Dataset entries:
Lemma setattrs_fields_dyn_attrs items : forall vd vd',
  setattrs vd items = Some vd' ->
  (forall k v, (k, v) ∈ items -> is_field k = true) ->
  dyn_attrs vd' = dyn_attrs vd.
Proof.
  induction items as [|[k0 v0] items IH]; intros vd vd'; cbn.
  - now intros [= <-].
  - destruct (setattr vd k0 v0) as [vd1|] eqn:E; [| discriminate].
    intros H Hf. rewrite (IH _ _ H).
    + eapply setattr_field_dyn_attrs; eauto. apply (Hf k0 v0), elem_of_cons; auto.
    + intros k v Hin. apply (Hf k v), elem_of_cons; auto.
Qed.

(** When the constructor returns, every field named by a keyword holds the
    keyword's value, every other field holds the dataclass default, and
    the record has no undeclared attribute (so no [maneuver_name]). *)
Theorem VehicleData_init_fields (kwargs : gmap string pyval) (vd : VehicleData) :
  VehicleData_init kwargs = Some (Ok vd) ->
  (forall k v, kwargs !! k = Some v -> getattr vd k = Ok v) /\
  (forall k, kwargs !! k = None -> getattr vd k = getattr VehicleData_default k) /\
  dyn_attrs vd = ∅ /\
  getattr vd "maneuver_name" = Raise (AttributeError "maneuver_name").
Proof.
  intros H. pose proof (VehicleData_init_Ok _ _ H) as Hs.
  assert (Hd : dyn_attrs vd = ∅).
  { unfold VehicleData_init in H.
    destruct (filter _ (map_to_list kwargs)) as [|[k ?] ?] eqn:E;
      [| discriminate].
    apply (setattrs_fields_dyn_attrs _ _ _ Hs).
    intros k v Hin. exact (no_unknown_keyword _ _ _ E Hin). }
  split; [intros k v Hk; eapply map_items_getattr; eauto |].
  split; [intros k Hk; eapply setattrs_getattr_keep; eauto;
          now apply not_in_keys |].
  split; [exact Hd |].
  rewrite getattr_maneuver_name, Hd. reflexivity.
Qed.

Lemma VehicleData_init_fields_witness :
  exists vd,
    VehicleData_init {["gear" := PStr "D"]} = Some (Ok vd) /\
    getattr vd "gear" = Ok (PStr "D") /\
    getattr vd "rpm" = Ok (PNum 0.0).
Proof.
  destruct (VehicleData_init {["gear" := PStr "D"]}) as [[vd|e]|] eqn:E;
    [| vm_compute in E; discriminate E | vm_compute in E; discriminate E].
  exists vd. split; [reflexivity |].
  destruct (VehicleData_init_fields _ _ E) as (H1 & H2 & _).
  split; [apply H1; reflexivity | rewrite H2; reflexivity].
Defined.
(** * FB-PIC GPU utilities ([fbpic/cuda_utils.py])

    A shallow embedding of the launch-grid helpers, the copy kernels, the
    spectral combination kernels and the two memory management functions
    of [cuda_utils.py], with the properties of the accompanying
    specification proved about them, and further properties of the code.

    Conventions of the model.
    - Python integers are unbounded: they are [Z]. The division [x/TPB]
      of the launch-grid helpers is modelled for Python 2 (floor
      division) and for Python 3 (true division); the floats of Python 3
      are IEEE 754 binary64 numbers, with their rounding to nearest,
      ties to even, and the [OverflowError] of a quotient beyond them.
    - [complex128] values are modelled by exact Gaussian rationals (every
      finite binary64 number is a rational); in the kernels binary64
      rounding, infinities and NaN are not modelled.
    - Device arrays are objects of a store, addressed by a handle; two
      kernel arguments alias exactly when they are the same handle. The
      order of the items of an array in memory is not modelled.
    - A kernel is the body run by one CUDA thread: a sequence of accesses
      to the device memory. A launch runs the body for every thread of
      the grid. The properties are stated for the threads run one after
      the other in any order (a schedule); [interleaved_launch] shows
      that interleaving the accesses of the threads leaves the same
      memory.

    - The methods that [send_data_to_gpu] and [receive_data_from_gpu]
      call are no part of the module: they act on a world that is left
      open, and may raise.

    The file has the definitions first (the model of the source, then the
    notions that the statements and the proofs use), then the lemmas, then
    the properties of the specification, each under its number (C), then
    the further properties (X). *)

From Stdlib Require Import ZArith QArith Qcanon Lia.
From stdpp Require Import base option list gmap.

(* ===================================================================== *)
(** * Python numbers, as far as [int(x/TPB + 1)] needs them *)
(* ===================================================================== *)

Module Py.

(** The meaning of [/] between two integers depends on the language
    version: floor division in Python 2 (the module does not import
    [division] from [__future__], and the test suite of the repository
    calls [execfile], a Python 2 builtin), true division in Python 3,
    whose result is a float. Both are modelled. *)
Inductive version := Py2 | Py3.

(** The exceptions that the arithmetic of the module raises. *)
Inductive exn := ZeroDivisionError | OverflowError.

(** What the evaluation of an expression gives: a value, or an
    exception. *)
Inductive result (A : Type) : Type :=
  | Return (a : A)
  | Raise (e : exn).

Arguments Return {A} a.
Arguments Raise {A} e.

#[global] Instance result_ret : MRet result := @Return.
#[global] Instance result_bind : MBind result :=
  λ A B k r, match r with Return a => k a | Raise e => Raise e end.

Local Open Scope Z_scope.

(** ** The floats of Python: IEEE 754 binary64

    A finite float is a rational [m * 2^e] with [|m| ≤ 2^53] and
    [e ≥ -1074], below [2^1024] in absolute value. The operations return
    the float nearest to the exact result, ties to the even mantissa. *)

(** The integer nearest to [n / d], for [d > 0]; ties to even. *)
Definition rne (n d : Z) : Z :=
  let q := n / d in
  match 2 * (n mod d) ?= d with
  | Lt => q
  | Gt => q + 1
  | Eq => if Z.even q then q else q + 1
  end.

(** The floor of the binary logarithm of [n / d], for [n, d > 0]. *)
Definition ilog2 (n d : Z) : Z :=
  let c := Z.log2 n - Z.log2 d in
  if d * 2 ^ Z.max c 0 <=? n * 2 ^ Z.max (- c) 0 then c else c - 1.

(** The float nearest to the rational [q], as a rational: [q] is rounded
    to a multiple of [2^e], where [e] leaves 53 bits to the mantissa and
    is [-1074] at least (the subnormal numbers). [None] when the
    rounded number is beyond the floats. *)
Definition binary64 (q : Q) : option Q :=
  let n := Qnum q in
  let d := Z.pos (Qden q) in
  if n =? 0 then Some (0 # 1)%Q
  else
    let e := Z.max (-1074) (ilog2 (Z.abs n) d - 52) in
    let m := rne (n * 2 ^ Z.max (- e) 0) (d * 2 ^ Z.max e 0) in
    if 2 ^ 1024 <=? Z.abs m * 2 ^ Z.max e 0 then None
    else Some (Qmake (m * 2 ^ Z.max e 0) (Z.to_pos (2 ^ Z.max (- e) 0))).

(** ** Numbers *)

(** An integer (unbounded), a finite float, or an infinite float. *)
Inductive num :=
  | PyInt (z : Z)
  | PyFloat (q : Q)
  | PyInf.

(** [x / y] on two integers. Python 2: the floor of the quotient.
    Python 3: the float nearest to the quotient, or [OverflowError]
    when it is beyond the floats. Both raise [ZeroDivisionError] for
    [y = 0]. *)
Definition div (v : version) (x y : Z) : result num :=
  if y =? 0 then Raise ZeroDivisionError
  else match v with
       | Py2 => Return (PyInt (x / y))
       | Py3 =>
           match binary64 (inject_Z x / inject_Z y) with
           | Some q => Return (PyFloat q)
           | None => Raise OverflowError
           end
       end.

(** [a + n] for an integer [n]. With a float [a], [n] is first made a
    float ([OverflowError] when it is beyond the floats), and the sum is
    the float nearest to the exact sum, infinite when that is beyond
    the floats. *)
Definition add_int (a : num) (n : Z) : result num :=
  match a with
  | PyInt z => Return (PyInt (z + n))
  | PyFloat q =>
      match binary64 (inject_Z n) with
      | Some qn =>
          Return (match binary64 (q + qn) with
                  | Some s => PyFloat s
                  | None => PyInf
                  end)
      | None => Raise OverflowError
      end
  | PyInf =>
      match binary64 (inject_Z n) with
      | Some _ => Return PyInf
      | None => Raise OverflowError
      end
  end.

(** [int(a)]: the identity on an integer, truncation toward zero on a
    finite float, [OverflowError] on an infinite one. *)
Definition int (a : num) : result Z :=
  match a with
  | PyInt z => Return z
  | PyFloat q => Return (Z.quot (Qnum q) (Z.pos (Qden q)))
  | PyInf => Raise OverflowError
  end.

End Py.

(* ===================================================================== *)
(** * CUDA grid utilities *)
(* ===================================================================== *)

Local Open Scope Z_scope.

(** [cuda_tpb_bpg_1d(x, TPB = 256)]:
    [BPG = int(x/TPB + 1); return BPG, TPB]. *)
Definition cuda_tpb_bpg_1d (v : Py.version) (x TPB : Z)
  : Py.result (Z * Z) :=
  q ← Py.div v x TPB;
  s ← Py.add_int q 1;
  BPG ← Py.int s;
  mret (BPG, TPB).

(** [cuda_tpb_bpg_2d(x, y, TPBx = 8, TPBy = 8)]:
    [BPGx = int(x/TPBx + 1); BPGy = int(y/TPBy + 1);
     return (BPGx, BPGy), (TPBx, TPBy)]. *)
Definition cuda_tpb_bpg_2d (v : Py.version) (x y TPBx TPBy : Z)
  : Py.result ((Z * Z) * (Z * Z)) :=
  qx ← Py.div v x TPBx;
  sx ← Py.add_int qx 1;
  BPGx ← Py.int sx;
  qy ← Py.div v y TPBy;
  sy ← Py.add_int qy 1;
  BPGy ← Py.int sy;
  mret ((BPGx, BPGy), (TPBx, TPBy)).

(** The arguments for which the floats of Python 3 are fine enough. In
    [cover_range] the quotient and the sum are each rounded between the
    integers next to them; in [exact_range] the roundings do not change
    the integer part of the sum. Python 2 computes on integers: no
    condition. *)
Definition cover_range (v : Py.version) (x TPB : Z) : Prop :=
  match v with
  | Py.Py2 => True
  | Py.Py3 => x / TPB + 2 < 2 ^ 53
  end.

Definition exact_range (v : Py.version) (x TPB : Z) : Prop :=
  match v with
  | Py.Py2 => True
  | Py.Py3 => Z.abs x + 2 * Z.abs TPB ≤ 2 ^ 52
  end.

(** The default values of the keyword arguments. *)
Definition TPB_default : Z := 256.

Local Close Scope Z_scope.

(* ===================================================================== *)
(** * Complex numbers *)
(* ===================================================================== *)

(** A [complex128] value, over exact rationals. *)
Record C : Type := mkC { re : Qc; im : Qc }.

Global Instance C_eq_dec : EqDecision C.
Proof. solve_decision. Defined.

Definition Cadd (a b : C) : C := mkC (re a + re b) (im a + im b).
Definition Csub (a b : C) : C := mkC (re a - re b) (im a - im b).
Definition Cmul (a b : C) : C :=
  mkC (re a * re b - im a * im b) (re a * im b + im a * re b).

(** A float operand of a complex operation is first made complex. *)
Definition Cfloat (q : Qc) : C := mkC q 0.

(** The literals [0.5] and [1.j] of the source, and integers as complex
    values for the examples. *)
Definition half : Qc := Q2Qc (1 # 2).
Definition Cj : C := mkC 0 1.
Definition Cint (n : Z) : C := Cfloat (Q2Qc (inject_Z n)).
Definition Cdec (n : Z) (d : positive) : C := Cfloat (Q2Qc (n # d)).
Definition Cq (x y : Q) : C := mkC (Q2Qc x) (Q2Qc y).

(* ===================================================================== *)
(** * Device memory *)
(* ===================================================================== *)

(** A device array is an object with a shape and one item per index
    inside the shape. The order of the items in memory (C or Fortran) is
    not part of the model: [item] is the logical content. *)
Record darray : Type := DArray {
  shape : list nat;
  item : list nat → C
}.

(** Kernel arguments are handles of array objects; two arguments that are
    the same handle are the same storage. *)
Definition handle : Type := nat.

Abbreviation mem := (gmap handle darray).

_Problem to solve_. Only those lines running from the one containing "Definition Cfloat (q : Qc) : C := mkC q 0." through the last line of the data above are to be copied, exactly, with both ends included.

_Task answer_.
Definition Cfloat (q : Qc) : C := mkC q 0.

(** The literals [0.5] and [1.j] of the source, and integers as complex
    values for the examples. *)
Definition half : Qc := Q2Qc (1 # 2).
Definition Cj : C := mkC 0 1.
Definition Cint (n : Z) : C := Cfloat (Q2Qc (inject_Z n)).
Definition Cdec (n : Z) (d : positive) : C := Cfloat (Q2Qc (n # d)).
Definition Cq (x y : Q) : C := mkC (Q2Qc x) (Q2Qc y).

(* ===================================================================== *)
(** * Device memory *)
(* ===================================================================== *)

(** A device array is an object with a shape and one item per index
    inside the shape. The order of the items in memory (C or Fortran) is
    not part of the model: [item] is the logical content. *)
Record darray : Type := DArray {
  shape : list nat;
  item : list nat → C
}.

(** Kernel arguments are handles of array objects; two arguments that are
    the same handle are the same storage. *)
Definition handle : Type := nat.

Abbreviation mem := (gmap handle darray).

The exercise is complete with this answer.